_Dataset entries_.
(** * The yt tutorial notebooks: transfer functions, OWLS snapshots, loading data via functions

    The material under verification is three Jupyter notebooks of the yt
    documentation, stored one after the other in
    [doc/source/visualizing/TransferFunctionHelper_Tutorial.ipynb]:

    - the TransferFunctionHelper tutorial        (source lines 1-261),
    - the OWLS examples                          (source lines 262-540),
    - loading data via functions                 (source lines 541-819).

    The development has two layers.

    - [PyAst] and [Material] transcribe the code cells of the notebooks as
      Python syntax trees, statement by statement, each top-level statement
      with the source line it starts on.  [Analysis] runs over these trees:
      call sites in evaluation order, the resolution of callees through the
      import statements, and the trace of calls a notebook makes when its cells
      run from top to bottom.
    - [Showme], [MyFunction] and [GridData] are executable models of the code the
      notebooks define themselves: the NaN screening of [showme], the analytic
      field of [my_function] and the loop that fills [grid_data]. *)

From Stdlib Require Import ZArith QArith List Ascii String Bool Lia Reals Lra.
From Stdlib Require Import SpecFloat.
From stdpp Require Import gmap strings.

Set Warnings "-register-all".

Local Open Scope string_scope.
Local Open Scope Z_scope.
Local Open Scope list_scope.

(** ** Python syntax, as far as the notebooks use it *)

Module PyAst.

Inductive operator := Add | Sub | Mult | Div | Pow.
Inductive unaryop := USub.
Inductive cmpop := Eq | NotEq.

_WHAT THE TASK ASKS_.
Nothing beyond the line that contains "field of [my_function]" belongs in the answer; reproduce the entries exactly from their first line through it.

_OUTPUT FOR THIS EXERCISE_.
(** * The yt tutorial notebooks: transfer functions, OWLS snapshots, loading data via functions

    The material under verification is three Jupyter notebooks of the yt
    documentation, stored one after the other in
    [doc/source/visualizing/TransferFunctionHelper_Tutorial.ipynb]:

    - the TransferFunctionHelper tutorial        (source lines 1-261),
    - the OWLS examples                          (source lines 262-540),
    - loading data via functions                 (source lines 541-819).

    The development has two layers.

    - [PyAst] and [Material] transcribe the code cells of the notebooks as
      Python syntax trees, statement by statement, each top-level statement
      with the source line it starts on.  [Analysis] runs over these trees:
      call sites in evaluation order, the resolution of callees through the
      import statements, and the trace of calls a notebook makes when its cells
      run from top to bottom.
    - [Showme], [MyFunction] and [GridData] are executable models of the code the
      notebooks define themselves: the NaN screening of [showme], the analytic
      field of [my_function] and the loop that fills [grid_data]. *)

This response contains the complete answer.